If you travel a lot for work, you’ll know that it’s hard to maintain a good exercise routine, especially if the hotel or Airbnb you are staying in doesn’t have a gym.
Luckily, there are some exercises you can do with just your body weight and items that can be found in any hotel room or Airbnb, that will still give you a great, well-rounded workout.
We asked the head of fitness at 24-hour international gym franchise Anytime Fitness, Kate Allott for her best tips on how to exercise while travelling.
Here are her tips:
Body weight or plyometric squat — 15 repetitions (reps)
A plyometric squat is a squat with a jump up at the top. Do this if you want to get your heart rate up quicker.
“Use a dining chair or the couch as a gauge for depth,” Allott says.
Backward stepping or plyometric lunge — 15 reps
Just like the squat above, a plyometric lunge is a lunge with a jump at the top.
If you have trouble balancing when lunging, make sure you start with your feet wider than hip distance, that way you will be more stable.
Incline or standard push up — 15 reps
“If incline is your choice of burn, place your hands on the edge of the couch and feet on the floor,” Allott says.
Tricep dip — 15 reps
Allott suggests to put your hands on a dining chair to keep them narrow, and ensure elbows track straight back.
“For an extra challenge, straighten the legs,” she says.

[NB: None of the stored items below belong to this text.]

(* ===== verification/AgentBootstrap.v ===== *)
(** * The stereotype of agents and its validation at startup

    [core/spakky-agent]: the execution spec and the [Agent] annotation with the
    contract of [execute] ([execution.py]), and the post-processor that validates
    agents when the application starts ([post_processor.py]). Pods are those of
    [Pod.v], the catalog of tools is built in [AgentTooling.v], and the container
    the post-processor asks is the one of [Container.v]. *)

From S2P Require Import Prelude Pod Container AgentSafety Agent AgentTooling.
From Stdlib Require QArith_base.

(** ** Errors

    [CallError] stands for what is no error of the package: [signature] raises
    [TypeError] for what is not callable, and [get_type_hints] what the
    annotation raises. *)
Inductive bootstrap_error :=
  | DefinitionError (message : string)
  | ToolError (e : tool_error)
  | BootstrapError (message : string)
  | PersistenceConfigurationError (message : string)
  | CallError.

(** ** The execution spec *)

Inductive RecoveryStrategy := RECOVERY_NONE | ACTION_BOUNDARY.
Inductive StreamingExposureMode := LOW_LATENCY | BALANCED | STRICT | NO_STREAM_UNTIL_FINAL_GUARDED.

Record AgentExecutionLimits := mk_limits { limit_seconds : option QArith_base.Q }.
Record AgentExecutionSpec := mk_spec {
  spec_name : option string;
  objective : option string;
  accepted_signals : list AgentSignalKind;
  recovery : RecoveryStrategy;
  streaming_exposure_mode : StreamingExposureMode;
  timeout_seconds : option QArith_base.Q;
  limits : AgentExecutionLimits;
  delegation_allowed : bool;
  spec_metadata : list (string * string);
}.
Definition default_spec : AgentExecutionSpec :=
  mk_spec None None [] RECOVERY_NONE BALANCED None (mk_limits None) false [].

Definition not_positive (t : option QArith_base.Q) : bool :=
  match t with Some q => QArith_base.Qle_bool q (QArith_base.inject_Z 0) | None => false end.
Definition blank_text (t : option string) : bool := match t with Some s => is_blank s | None => false end.

(** The two [__post_init__] *)
Definition make_limits (l : AgentExecutionLimits) : outcome bootstrap_error AgentExecutionLimits :=
  check (not_positive (limit_seconds l)) (DefinitionError "Agent timeout limit must be positive");; Ok l.
Definition make_spec (s : AgentExecutionSpec) : outcome bootstrap_error AgentExecutionSpec :=
  check (blank_text (spec_name s)) (DefinitionError "Agent name cannot be blank");;
  check (blank_text (objective s)) (DefinitionError "Agent objective cannot be blank");;
  check (not_positive (timeout_seconds s)) (DefinitionError "Agent timeout must be positive");;
  check (match timeout_seconds s, limit_seconds (limits s) with
         | Some t, Some l => negb (QArith_base.Qeq_bool t l)
         | _, _ => false
         end) (DefinitionError "Agent timeout declarations must match");;
  Ok s.

(** ** The contract of [execute] *)

(** A type hint: [None], a class, or a subscripted class with its arguments (none
    for the bare aliases of [typing]); anything else has no class as its origin. *)
Inductive hint :=
  | H_none
  | H_class (module name : string)
  | H_alias (module name : string) (args : list hint)
  | H_other.

(** A function: its parameters, its return annotation, and what [get_type_hints]
    makes of it; [None] is a [NameError] or a [TypeError], and [Raise tt] another
    exception. *)
Record execute_function := mk_execute {
  execute_parameters : list Param;
  return_annotation : option hint;
  resolved_return : outcome unit (option hint);
}.
(** What [getattr_static] finds: a member that is no function is not callable,
    nor is the object of a class method. *)
Inductive execute_member := PlainFunction (f : execute_function) | StaticMethod (f : execute_function) | NotCallable.

Fixpoint check_parameters (ps : list Param) : outcome bootstrap_error unit :=
  match ps with
  | [] => Ok tt
  | p :: ps' =>
      check (match p_kind p with Pod.POSITIONAL_ONLY => true | _ => false end)
        (DefinitionError "@Agent.execute() cannot use positional-only parameters");;
      check (match p_kind p with Pod.VAR_POSITIONAL | Pod.VAR_KEYWORD => true | _ => false end)
        (DefinitionError "@Agent.execute() cannot use variable arguments");;
      check (match p_annotation p with None => true | Some _ => false end)
        (DefinitionError "@Agent.execute() parameters must be type annotated");;
      check_parameters ps'
  end.
Definition _validate_execute_parameters (ps : list Param) : outcome bootstrap_error unit :=
  match ps with
  | p :: ps' =>
      check (negb (String.eqb (p_name p) "self")) (DefinitionError "@Agent.execute() must be an instance method");;
      check_parameters ps'
  | [] => Raise (DefinitionError "@Agent.execute() must be an instance method")
  end.

Definition _resolve_execute_return_annotation (f : execute_function) : outcome bootstrap_error (option hint) :=
  match return_annotation f with
  | None => Ok None
  | Some raw =>
      match resolved_return f with
      | Raise _ => Raise CallError
      | Ok None => Raise (DefinitionError "@Agent.execute() return type annotation cannot be resolved")
      | Ok (Some h) => Ok (Some h)
      end
  end.

Inductive generator_kind := SYNC | ASYNC.
(** The origin, when it is one of the two generators of [collections.abc] *)
Definition generator_class (module name : string) : option generator_kind :=
  if bool_decide (module = "collections.abc" ∧ name = "AsyncGenerator") then Some ASYNC
  else if bool_decide (module = "collections.abc" ∧ name = "Generator") then Some SYNC else None.
Definition generator_origin (h : hint) : option (generator_kind * list hint) :=
  match h with
  | H_class m n => (λ g, (g, [])) <$> generator_class m n
  | H_alias m n args => (λ g, (g, args)) <$> generator_class m n
  | _ => None
  end.
Definition is_agent_yield (h : hint) : bool :=
  match h with
  | H_class m n | H_alias m n _ => bool_decide (m = "spakky.agent.yield_" ∧ n = "AgentYield")
  | _ => false
  end.
Definition _is_none_annotation (h : hint) : bool := match h with H_none => true | _ => false end.

Definition _validate_generator_control_types (g : generator_kind) (args : list hint) : outcome bootstrap_error unit :=
  check (match args with _ :: send :: _ => negb (_is_none_annotation send) | _ => true end)
    (DefinitionError "@Agent.execute() generator send type must be None");;
  check (match g, args with SYNC, _ :: _ :: r :: _ => negb (_is_none_annotation r) | _, _ => false end)
    (DefinitionError "@Agent.execute() sync generator return type must be None").

Definition _validate_execute_return_type (h : option hint) : outcome bootstrap_error unit :=
  match h with
  | None => Raise (DefinitionError "@Agent.execute() return type is required")
  | Some h =>
      match generator_origin h with
      | None => Ok tt
      | Some (g, []) => Raise (DefinitionError "@Agent.execute() yield type is required")
      | Some (g, (y :: _) as args) =>
          check (negb (is_agent_yield y)) (DefinitionError "@Agent.execute() must yield AgentYield items");;
          _validate_generator_control_types g args
      end
  end.

Definition _validate_execute_contract (execute : option execute_member) : outcome bootstrap_error unit :=
  match execute with
  | None => Raise (DefinitionError "@Agent class must define execute()")
  | Some NotCallable => Raise CallError
  | Some (PlainFunction f) | Some (StaticMethod f) =>
      _validate_execute_parameters (execute_parameters f);;
      r ← _resolve_execute_return_annotation f;
      _validate_execute_return_type r
  end.

(** ** The annotation *)

(** What is decorated: a class with its pod target, its [execute] and its classes
    in resolution order, or something else *)
Inductive agent_target :=
  | AgentClass (pod : PodType) (class_name : string) (execute : option execute_member) (mro : list owner_class)
  | NotAClass.
Record AgentAnnotation := mk_agent {
  spec : AgentExecutionSpec;
  agent_pod : Pod;
  agent_target_of : agent_target;
  tool_catalog : list ToolDescriptor;
}.

Section annotation.
Context (generic_mro : type → list type) (classes : dataclasses) (fuel : nat).

(** [Agent._initialize] *)
Definition initialize_agent (s : AgentExecutionSpec) (pod_id : nat) (pod_name : string) (pod_scope : Scope) (t : agent_target)
    : outcome bootstrap_error AgentAnnotation :=
  match t with
  | NotAClass => Raise (DefinitionError "@Agent can only annotate classes")
  | AgentClass obj class_name execute mro =>
      match Pod._initialize generic_mro pod_id pod_name pod_scope false false obj with
      | Raise _ => Raise (DefinitionError "Agent Pod metadata is invalid")
      | Ok p =>
          _validate_execute_contract execute;;
          match discover_agent_tools classes fuel mro with
          | Raise e => Raise (ToolError e)
          | Ok tools => Ok (mk_agent s p t tools)
          end
      end
  end.
End annotation.

Definition validate_bootstrap (a : AgentAnnotation) : outcome bootstrap_error unit :=
  match agent_target_of a with
  | NotAClass => Raise (DefinitionError "@Agent can only annotate classes")
  | AgentClass _ _ execute _ => _validate_execute_contract execute
  end.

Inductive repository_type := IAgentStateRepository | IAgentSignalRepository | IAgentEvidenceRepository.
Definition repository_name (r : repository_type) : string :=
  match r with
  | IAgentStateRepository => "IAgentStateRepository"
  | IAgentSignalRepository => "IAgentSignalRepository"
  | IAgentEvidenceRepository => "IAgentEvidenceRepository"
  end.
(** An agent that recovers, or that can be sent signals, has state to keep. *)
Definition durable (s : AgentExecutionSpec) : bool :=
  (match recovery s with ACTION_BOUNDARY => true | RECOVERY_NONE => false end)
  || (match accepted_signals s with [] => false | _ => true end).
Definition required_persistence_repository_types (a : AgentAnnotation) : list repository_type :=
  if durable (spec a) then [IAgentStateRepository; IAgentSignalRepository; IAgentEvidenceRepository] else [].

(** ** The post-processor *)

Section post_processor.
Context {W : Type} (class_of : repository_type → type).

Definition _agent_type_name (a : AgentAnnotation) : string :=
  match agent_target_of a with AgentClass _ n _ _ => n | NotAClass => "" end.
Definition _raise_missing_persistence (a : AgentAnnotation) (missing : list repository_type) : outcome bootstrap_error unit :=
  Raise (PersistenceConfigurationError
    ("Agent persistence contribution is required for " +:+ _agent_type_name a +:+ ". Missing repositories: " +:+
     String.concat ", " (repository_name <$> missing) +:+
     ". Install/activate provider contribution: spakky-sqlalchemy[agent] via spakky.contributions.spakky.agent.")).

Definition missing_repositories (c : ApplicationContext W) (a : AgentAnnotation) : list repository_type :=
  List.filter (λ r, negb (Container.contains c (class_of r) None)) (required_persistence_repository_types a).
Definition _validate_persistence_contributions (container : option (ApplicationContext W)) (a : AgentAnnotation)
    : outcome bootstrap_error unit :=
  match required_persistence_repository_types a with
  | [] => Ok tt
  | required =>
      match container with
      | None => _raise_missing_persistence a required
      | Some c =>
          match missing_repositories c a with
          | [] => Ok tt
          | missing => _raise_missing_persistence a missing
          end
      end
  end.

(** [post_process] of a pod of the class annotated with [agent] *)
Definition post_process_agent (container : option (ApplicationContext W)) (agent : option AgentAnnotation) : outcome bootstrap_error unit :=
  match agent with
  | None => Ok tt
  | Some a =>
      match validate_bootstrap a with
      | Raise (DefinitionError _) | Raise (ToolError _) => Raise (BootstrapError "Agent bootstrap contract is invalid")
      | Raise e => Raise e
      | Ok _ => _validate_persistence_contributions container a
      end
  end.
End post_processor.

(** ** The contract, said once *)

Definition plain_parameter (p : Param) : Prop :=
  (p_kind p = Pod.POSITIONAL_OR_KEYWORD ∨ p_kind p = Pod.KEYWORD_ONLY) ∧ p_annotation p ≠ None.
(** What a generator yields, takes and returns *)
Definition return_contract (h : hint) : Prop :=
  match generator_origin h with
  | None => True
  | Some (g, args) =>
      ∃ y rest, args = y :: H_none :: rest ∧ is_agent_yield y = true ∧
        (g = SYNC → rest = [] ∨ ∃ rest', rest = H_none :: rest')
  end.
Definition function_contract (f : execute_function) : Prop :=
  (∃ self ps, execute_parameters f = self :: ps ∧ p_name self = "self" ∧ Forall plain_parameter ps) ∧
  return_annotation f ≠ None ∧ ∃ h, resolved_return f = Ok (Some h) ∧ return_contract h.
Definition execute_contract (execute : option execute_member) : Prop :=
  ∃ f, (execute = Some (PlainFunction f) ∨ execute = Some (StaticMethod f)) ∧ function_contract f.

Lying hip raise (bridge) or single leg lying hip raise — 15 reps
If you have a heavy book or similar small, weighted object, place it on your hips before you push them up.
You should feel this in your hamstrings.
Bicycle crunch — 15 reps
Make sure you keep your elbows wide, and aim to touch the tip of your elbow to your opposite knee.
Do this whole sequence three times, with a short break in between.
If you’re not out of breath by the end, do another one or two circuits of the entire sequence.
As always, after every workout, make sure you cool down and stretch properly.